Chronic Migraine: Medication Overuse Headache

The diagnosis of chronic migraine implies that a patient has a history of migraine headaches and that he/she now is experiencing headache at least 15 days out of the month. Chronic migraine is common, afflicting about 1 in 50 citizens. Effective management of chronic migraine involves prescription of a daily preventive medicine intended to decrease headache frequency; aggressive acute treatment of such headaches that occur despite the preventative medication and, last but not least, identification and treatment of any conditions that may be contributing to the chronic headaches. The conditions that most commonly aggravate chronic migraine are impaired sleep, a disorder of mood (typically depression, anxiety, or both), hormonal influences (pregnancy, recent childbirth, oral contraceptive use), and analgesic overuse.

An analgesic is any medication intended for the relief of pain, whether it be humble acetaminophen (Tylenol) or a potent opioid (“narcotic”). Patients with chronic headache understandably tend to take analgesics frequently in an effort to reduce their pain and so enable themselves to carry out their routine activities. Unfortunately, virtually all of the medications—prescription or over-the-counter (OTC)—widely taken by migraineurs for the treatment of acute headache can promote headache when used too often over a period of weeks to months; some of the most common culprits are acetaminophen (eg, Tylenol), compounds containing acetaminophen plus caffeine (eg, Excedrin, Goodys, BC powders), butalbital-containing compounds (eg, Esgic, Fioricet, Fiorinal), and hydrocodone (eg, Lorcet, Lortab, Vicodin). Even the triptans (eg, sumatriptan: Imitrex) may cause medication overuse headache (MOH).

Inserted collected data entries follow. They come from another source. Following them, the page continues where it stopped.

Lemma value3 b0 b1 b2 : 0xE0 <= b0 < 0xF0 -> 0x80 <= b1 <= 0xBF -> 0x80 <= b2 <= 0xBF ->
  (Z.shiftl (b0 &. mask3) 12) |. (Z.shiftl (b1 &. maskx) 6) |. (b2 &. maskx)
  = (b0 - 0xE0) * 4096 + (b1 - 0x80) * 64 + (b2 - 0x80).
Proof.
  intros H0 Hc1 Hc2. rewrite !cont_bits by lia. change mask3 with (Z.ones 4).
  rewrite Z.land_ones, !Z.shiftl_mul_pow2 by lia. rewrite (lor_disjoint _ _ 12) by (unfold is_uint; lia).
  replace (b0 mod 2 ^ 4 * 2 ^ 12 + (b1 - 0x80) * 2 ^ 6)
    with ((b0 mod 2 ^ 4 * 2 ^ 6 + (b1 - 0x80)) * 2 ^ 6) by ring.
  rewrite lor_disjoint by (unfold is_uint; lia). change (2 ^ 4) with 16. change (2 ^ 6) with 64. dlia.
Qed.

Lemma value4 b0 b1 b2 b3 :
  0xF0 <= b0 < 0xF8 -> 0x80 <= b1 <= 0xBF -> 0x80 <= b2 <= 0xBF -> 0x80 <= b3 <= 0xBF ->
  (Z.shiftl (b0 &. mask4) 18) |. (Z.shiftl (b1 &. maskx) 12) |. (Z.shiftl (b2 &. maskx) 6) |. (b3 &. maskx)
  = (b0 - 0xF0) * 262144 + (b1 - 0x80) * 4096 + (b2 - 0x80) * 64 + (b3 - 0x80).
Proof.
  intros H0 Hc1 Hc2 Hc3. rewrite !cont_bits by lia. change mask4 with (Z.ones 3).
  rewrite Z.land_ones, !Z.shiftl_mul_pow2 by lia. rewrite (lor_disjoint _ _ 18) by (unfold is_uint; lia).
  replace (b0 mod 2 ^ 3 * 2 ^ 18 + (b1 - 0x80) * 2 ^ 12)
    with ((b0 mod 2 ^ 3 * 2 ^ 6 + (b1 - 0x80)) * 2 ^ 12) by ring.
  rewrite (lor_disjoint _ _ 12) by (unfold is_uint; lia).
  replace ((b0 mod 2 ^ 3 * 2 ^ 6 + (b1 - 0x80)) * 2 ^ 12 + (b2 - 0x80) * 2 ^ 6)
    with (((b0 mod 2 ^ 3 * 2 ^ 6 + (b1 - 0x80)) * 2 ^ 6 + (b2 - 0x80)) * 2 ^ 6) by ring.
  rewrite lor_disjoint by (unfold is_uint; lia). change (2 ^ 3) with 8. change (2 ^ 6) with 64. dlia.
Qed.

(** ** The decoder is the arithmetic one *)

Ltac ltb_cases := repeat match goal with
  | |- context [?a <? ?b] => destruct (Z.ltb_spec a b); try lia
  | |- context [?a <=? ?b] => destruct (Z.leb_spec a b); try lia
  end.

Lemma lead_range b0 b1 : in_rng b1 (lead_lo b0) (lead_hi b0) = true -> 0x80 <= b1 <= 0xBF.
Proof.
  unfold in_rng, lead_lo, lead_hi.
  destruct (b0 =? 0xE0), (b0 =? 0xF0), (b0 =? 0xED), (b0 =? 0xF4); lia.
Qed.

Lemma DecodeRune_dec p : bytes_ok p -> DecodeRune p = Val (dec p).
Proof.
  intros Hp. destruct Hp as [|b0 q Hb0 Hq]; [done|]. unfold DecodeRune, dec.
  destruct (Z.ltb_spec (zlen (b0 :: q)) 1); [simpl in *; lia|].
  change (index (b0 :: q) 0) with (Val b0). cbn [mbind outcome_bind]. destruct (Z.ltb_spec b0 0x80) as [Ha|Ha].
  { rewrite first_ascii by (done || lia). change (i32 (Z.shiftl as_ 31) >>. 31) with 0.
    cbn [Z.leb as_]. by rewrite ascii_value. }
  destruct (is_lead b0) eqn:Hl; cbn [negb].
  2: { rewrite first_bad by (done || lia). change (i32 (Z.shiftl xx 31) >>. 31) with (-1).
       change (as_ <=? xx) with true. cbn [negb]. rewrite error_value by lia. done. }
  destruct (first_lead b0 Hb0 Hl) as (Hx & -> & -> & ->).
  unfold is_lead in Hl. unfold lead_size. destruct (Z.leb_spec as_ (tab first b0)); [lia|].
  destruct q as [|b1 q]; [cbn [length]; ltb_cases; done|].
  change (index (b0 :: b1 :: q) 1) with (Val b1). cbn [mbind outcome_bind]. rewrite out_of_in.
  destruct (in_rng b1 (lead_lo b0) (lead_hi b0)) eqn:Hc1; cbn [negb].
  2: { by repeat case_match. }
  pose proof (lead_range _ _ Hc1) as Hr1.
  destruct (Z.ltb_spec b0 0xE0).
  { cbn [length]. ltb_cases. rewrite value2 by lia. done. }
  destruct q as [|b2 q]; [cbn [length]; ltb_cases; done|].
  change (index (b0 :: b1 :: b2 :: q) 2) with (Val b2). cbn [mbind outcome_bind]. rewrite out_of_in.
  destruct (in_rng b2 0x80 0xBF) eqn:Hc2; cbn [negb].
  2: { change (in_rng b2 locb hicb) with (in_rng b2 0x80 0xBF). rewrite Hc2. cbn [negb].
       destruct (b0 <? 0xF0); cbn [Z.leb Z.compare Pos.compare Pos.compare_cont]; by repeat case_match. }
  change (in_rng b2 locb hicb) with (in_rng b2 0x80 0xBF). rewrite Hc2. cbn [negb].
  unfold in_rng in Hc2. destruct (Z.ltb_spec b0 0xF0).
  { cbn [length]. ltb_cases. rewrite value3 by lia. done. }
  destruct q as [|b3 q]; [cbn [length]; ltb_cases; done|].
  change (index (b0 :: b1 :: b2 :: b3 :: q) 3) with (Val b3). cbn [mbind outcome_bind]. rewrite out_of_in.
  change (in_rng b3 locb hicb) with (in_rng b3 0x80 0xBF).
  cbn [length]. ltb_cases. cbn [Z.leb Z.compare Pos.compare Pos.compare_cont].
  destruct (in_rng b3 0x80 0xBF) eqn:Hc3; cbn [negb]; [|done]. unfold in_rng in Hc3.
  rewrite value4 by lia. done.
Qed.

(** ** The encoder *)

Definition norm_rune (r : Z) : Z := if ValidRune r then r else RuneError.

Lemma ValidRune_spec r : ValidRune r = true <-> 0 <= r < 0xD800 \/ 0xDFFF < r <= 0x10FFFF.
Proof.
  unfold ValidRune, surrogateMin, surrogateMax, MaxRune.
  destruct (Z.leb_spec 0 r), (Z.ltb_spec r 0xD800), (Z.ltb_spec 0xDFFF r), (Z.leb_spec r 0x10FFFF);
    cbn [andb]; split; intros; try done; lia.
Qed.

Lemma tx_bits x : tx |. (u8 x &. maskx) = 0x80 + x mod 64.
Proof.
  change maskx with (Z.ones 6). rewrite wrap_land, Z.land_ones by (lia || by vm_compute).
  change tx with (2 * 2 ^ 6). rewrite lor_disjoint by (done || apply wrap_is_uint; lia). done.
Qed.

Lemma lead_bits a k x : 0 <= k <= 8 -> 0 <= x < 2 ^ k -> (a * 2 ^ k) |. u8 x = a * 2 ^ k + x.
Proof.
  intros Hk Hx. pose proof (Z.pow_le_mono_r 2 k 8).
  rewrite (wrap_small 8), lor_disjoint by (unfold is_uint; lia). done.
Qed.

Lemma EncodeRune_utf8 p r : is_sint 32 r -> EncodeRune p r = put_bytes p (utf8 (norm_rune r)).
Proof.
  intros Hr. unfold is_sint in Hr. change (2 ^ (32 - 1)) with (2 ^ 31) in Hr.
  unfold EncodeRune, norm_rune. destruct (Z.lt_ge_cases r 0) as [Hn|Hn].
  { replace (u32 r) with (r + 2 ^ 32) by dlia. unfold rune1Max, rune2Max, rune3Max, MaxRune, surrogateMin, surrogateMax.
    ltb_cases. cbn [orb]. destruct (ValidRune r) eqn:Hv; [apply ValidRune_spec in Hv; lia|done]. }
  rewrite wrap_small by (unfold is_uint; lia).
  unfold rune1Max, rune2Max, rune3Max, MaxRune, surrogateMin, surrogateMax, encode3.
  destruct (ValidRune r) eqn:Hv.
  - apply ValidRune_spec in Hv. unfold utf8. rewrite !tx_bits, !Z.shiftr_div_pow2 by lia.
    change (2 ^ 6) with 64. change (2 ^ 12) with 4096. change (2 ^ 18) with 262144.
    destruct (Z.leb_spec r (2 ^ 7 - 1)).
    { ltb_cases. rewrite wrap_small by (unfold is_uint; lia). done. }
    destruct (Z.leb_spec r (2 ^ 11 - 1)).
    { ltb_cases. change t2 with (6 * 2 ^ 5). rewrite lead_bits by dlia. done. }
    destruct (Z.ltb_spec 0x10FFFF r); [lia|]. cbn [orb].
    destruct (Z.leb_spec 0xD800 r), (Z.leb_spec r 0xDFFF); try lia; cbn [andb].
    all: destruct (Z.leb_spec r (2 ^ 16 - 1)); ltb_cases; try lia.
    + change t3 with (14 * 2 ^ 4). rewrite lead_bits by dlia. done.
    + change t4 with (30 * 2 ^ 3). rewrite lead_bits by dlia. done.
    + change t3 with (14 * 2 ^ 4). rewrite lead_bits by dlia. done.
  - assert (~ (0 <= r < 0xD800 \/ 0xDFFF < r <= 0x10FFFF)).
    { intros H. apply ValidRune_spec in H. congruence. }
    ltb_cases; cbn [orb andb]; done || lia.
Qed.

(** ** Round trip and soundness of the decoder *)

Lemma utf8_bytes r : 0 <= r <= MaxRune -> bytes_ok (utf8 r).
Proof.
  unfold MaxRune. intros Hr. unfold utf8. ltb_cases; repeat constructor; unfold is_uint; dlia.
Qed.

Lemma dec_utf8 r rest : ValidRune r = true -> dec (utf8 r ++ rest) = (r, zlen (utf8 r)).
Proof.
  intros Hv. apply ValidRune_spec in Hv. unfold utf8.
  destruct (Z.ltb_spec r 0x80).
  { cbn [app dec]. ltb_cases. done. }
  destruct (Z.ltb_spec r 0x800).
  { cbn [app dec]. unfold is_lead, in_rng, lead_lo, lead_hi.
    assert (0x80 <= 0x80 + r mod 64 <= 0xBF) by dlia.
    assert (0xC2 <= 0xC0 + r / 64 <= 0xDF) by dlia.
    assert (E : (0xC0 + r / 64 - 0xC0) * 64 + (0x80 + r mod 64 - 0x80) = r) by dlia. rewrite E. clear E.
    repeat match goal with |- context [?a =? ?b] => destruct (Z.eqb_spec a b); try lia end.
    all: ltb_cases; done. }
  destruct (Z.ltb_spec r 0x10000).
  { cbn [app dec]. unfold is_lead, in_rng, lead_lo, lead_hi.
    assert (0x80 <= 0x80 + r / 64 mod 64 <= 0xBF) by dlia.
    assert (0x80 <= 0x80 + r mod 64 <= 0xBF) by dlia.
    assert (0xE0 <= 0xE0 + r / 4096 <= 0xEF) by dlia.
    assert (E : (0xE0 + r / 4096 - 0xE0) * 4096 + (0x80 + r / 64 mod 64 - 0x80) * 64
       + (0x80 + r mod 64 - 0x80) = r) by dlia. rewrite E. clear E.
    assert (0xE0 + r / 4096 = 0xE0 -> 0xA0 <= 0x80 + r / 64 mod 64) by dlia.
    assert (0xE0 + r / 4096 = 0xED -> 0x80 + r / 64 mod 64 <= 0x9F) by dlia.
    repeat match goal with |- context [?a =? ?b] => destruct (Z.eqb_spec a b); try lia end.
    all: ltb_cases; done. }
  cbn [app dec]. unfold is_lead, in_rng, lead_lo, lead_hi.
  assert (0x80 <= 0x80 + r / 4096 mod 64 <= 0xBF) by dlia.
  assert (0x80 <= 0x80 + r / 64 mod 64 <= 0xBF) by dlia.
  assert (0x80 <= 0x80 + r mod 64 <= 0xBF) by dlia.
  assert (0xF0 <= 0xF0 + r / 262144 <= 0xF4) by dlia.
  assert (E : (0xF0 + r / 262144 - 0xF0) * 262144 + (0x80 + r / 4096 mod 64 - 0x80) * 4096
    + (0x80 + r / 64 mod 64 - 0x80) * 64 + (0x80 + r mod 64 - 0x80) = r) by dlia. rewrite E. clear E.
  assert (0xF0 + r / 262144 = 0xF0 -> 0x90 <= 0x80 + r / 4096 mod 64) by dlia.
  assert (0xF0 + r / 262144 = 0xF4 -> 0x80 + r / 4096 mod 64 <= 0x8F) by dlia.
  repeat match goal with |- context [?a =? ?b] => destruct (Z.eqb_spec a b); try lia end.
  all: ltb_cases; done.
Qed.

Lemma utf8_len_pos r : 1 <= zlen (utf8 r) <= 4.
Proof. unfold utf8. repeat case_match; simpl; lia. Qed.

(** Either the front of [p] is the encoding of a valid rune, or the result is the error. *)
Inductive dec_result (p : list Z) : Z * Z -> Prop :=
  | dec_valid r rest :
      ValidRune r = true -> p = utf8 r ++ rest -> dec_result p (r, zlen (utf8 r))
  | dec_error : (forall r, ValidRune r = true -> ~ utf8 r `prefix_of` p) -> dec_result p (RuneError, 1).

Lemma dec_error_intro p : dec p = (RuneError, 1) -> dec_result p (RuneError, 1).
Proof.
  intros E. apply dec_error. intros r Hv [rest ->]. rewrite dec_utf8 in E by done.
  injection E as -> E. discriminate E.
Qed.

Lemma dec_valid_intro p r n rest :
  ValidRune r = true -> p = utf8 r ++ rest -> n = zlen (utf8 r) -> dec_result p (r, n).
Proof. intros Hv Hp ->. by apply dec_valid with rest. Qed.

Lemma dec_sound p : bytes_ok p -> p <> [] -> dec_result p (dec p).
Proof.
  intros Hp Hne. destruct Hp as [|b0 q Hb0 Hq]; [done|clear Hne]. unfold is_uint in Hb0.
  destruct (dec (b0 :: q)) as [r n] eqn:E. pose proof E as E0. unfold dec in E.
  destruct (Z.ltb_spec b0 0x80).
  { injection E as <- <-. apply (dec_valid_intro _ _ _ q); [apply ValidRune_spec; lia| ..];
      unfold utf8; ltb_cases; done. }
  destruct (is_lead b0) eqn:Hl; cbn [negb] in E.
  2: { injection E as <- <-. by apply dec_error_intro. }
  unfold is_lead in Hl.
  destruct Hq as [|b1 q Hb1 Hq]; [injection E as <- <-; by apply dec_error_intro|].
  destruct (in_rng b1 (lead_lo b0) (lead_hi b0)) eqn:Hc1; cbn [negb] in E.
  2: { injection E as <- <-. by apply dec_error_intro. }
  pose proof (lead_range _ _ Hc1) as Hr1. unfold in_rng, lead_lo, lead_hi in Hc1.
  destruct (Z.ltb_spec b0 0xE0).
  { injection E as <- <-. set (r := _ + _). apply (dec_valid_intro _ r _ q);
      [apply ValidRune_spec; lia| ..]; unfold utf8; ltb_cases; [|done].
    cbn [app]. repeat f_equal; subst r; dlia. }
  destruct Hq as [|b2 q Hb2 Hq]; [injection E as <- <-; by apply dec_error_intro|].
  destruct (in_rng b2 0x80 0xBF) eqn:Hc2; cbn [negb] in E.
  2: { injection E as <- <-. by apply dec_error_intro. }
  unfold in_rng in Hc2.
  destruct (Z.ltb_spec b0 0xF0).
  { injection E as <- <-. set (r := _ + _). 
    assert (0x800 <= r < 0xD800 \/ 0xDFFF < r < 0x10000).
    { subst r. destruct (Z.eqb_spec b0 0xE0), (Z.eqb_spec b0 0xF0), (Z.eqb_spec b0 0xED), (Z.eqb_spec b0 0xF4); lia. }
    apply (dec_valid_intro _ r _ q);
      [apply ValidRune_spec; lia| ..]; unfold utf8; ltb_cases; try done.
    cbn [app]. repeat f_equal; subst r; dlia. }
  destruct Hq as [|b3 q Hb3 Hq]; [injection E as <- <-; by apply dec_error_intro|].
  destruct (in_rng b3 0x80 0xBF) eqn:Hc3; cbn [negb] in E.
  2: { injection E as <- <-. by apply dec_error_intro. }
  unfold in_rng in Hc3. injection E as <- <-. set (r := _ + _).
  assert (0x10000 <= r <= 0x10FFFF).
  { subst r. destruct (Z.eqb_spec b0 0xE0), (Z.eqb_spec b0 0xF0), (Z.eqb_spec b0 0xED), (Z.eqb_spec b0 0xF4); lia. }
  apply (dec_valid_intro _ r _ q);
    [apply ValidRune_spec; lia| ..]; unfold utf8; ltb_cases; [|done].
  cbn [app]. repeat f_equal; subst r; dlia.
Qed.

In seeking to avoid MOH, how much is too much? In other words, how long can one take a given analgesic at a given frequency and in a given dose before MOH becomes a real possibility? Put yet another way, how does the patient with chronic migraine know whether the analgesic he/she frequently takes is helping or contributing to the very problem (headache) that provoked its use in the first place? The most realistic answer is: it depends. The potential for developing MOH is likely a function of the individual patient’s unique biology and, perhaps even more important, the particular drug in question. Some investigators have reported that of all the drugs commonly used for acute migraine treatment, it is the triptans that have the highest potential for producing MOH. At the other end of the spectrum, the nonsteroidal anti-inflammatory drugs (NSAIDs) are believed to have the lowest potential for producing this complication. The OTC agents are the “sneakiest” among this group. The fact that they are effective therapies when used appropriately and are so readily available and relatively cheap lures many migraineurs into steadily increasing their use of a given product, so becoming hopelessly stuck in the desolate swamp of MOH.

How do you know if you may have a component of MOH? The following checklist may help.

1. Are you using a given analgesic more than 3 days per week on a chronic basis (ie, every week for a period of weeks to months)?

2. On the days you use the analgesic, are you taking multiple doses?

3. Have you found that effectiveness of the analgesic seems to be steadily decreasing even though you have been increasing your usage of the drug?

4. Are you being awakened from sleep by headache, or do you have a headache when you awaken in the mornings?

If your chronic migraine does contain a component of MOH, cutting back on your use of the offending agent unfortunately may not lead to rapid improvement. Weeks—possibly months—may be required for your body to recover biologically from the effects of the medication overuse, and the clinical improvement accompanying that recovery similarly may be delayed. Even so, stick with it! Once established, it may well be that MOH must be removed from the picture if you are to enjoy any significant and lasting improvement in your headache disorder.

In summary, your strategy for defeating chronic migraine typically should include the following:

1. Prescription of an effective preventative medicine

2. Aggressive treatment of acute headaches or headache intensifications

3. Treatment of chronically disrupted sleep, if that problem exists

4. Effective treatment of co-existing anxiety and/ or depression, if present

5. Avoidance of analgesic overuse

6. Treatment of analgesic overuse, if present

7. Faithful use of a simple headache diary

Finally, if you find it impossible to cut back on your use of a medication that is likely to be contributing to your chronic migraine, do not be hesitant to discuss this with your physician. Nothing is to be gained by keeping the information to yourself, and to do so risks the strong possibility that your chronic migraine will worsen progressively and possibly become yet more resistant to any treatment attempted. There are various techniques available to assist patients in reducing their use of a given analgesic, and at times hospitalization may be required to facilitate that process. In attempting to control your chronic migraine, your physician is your consultant, adviser, and advocate…not your adversary. Working together, chances are good that you will enjoy a significant reduction in your headache burden.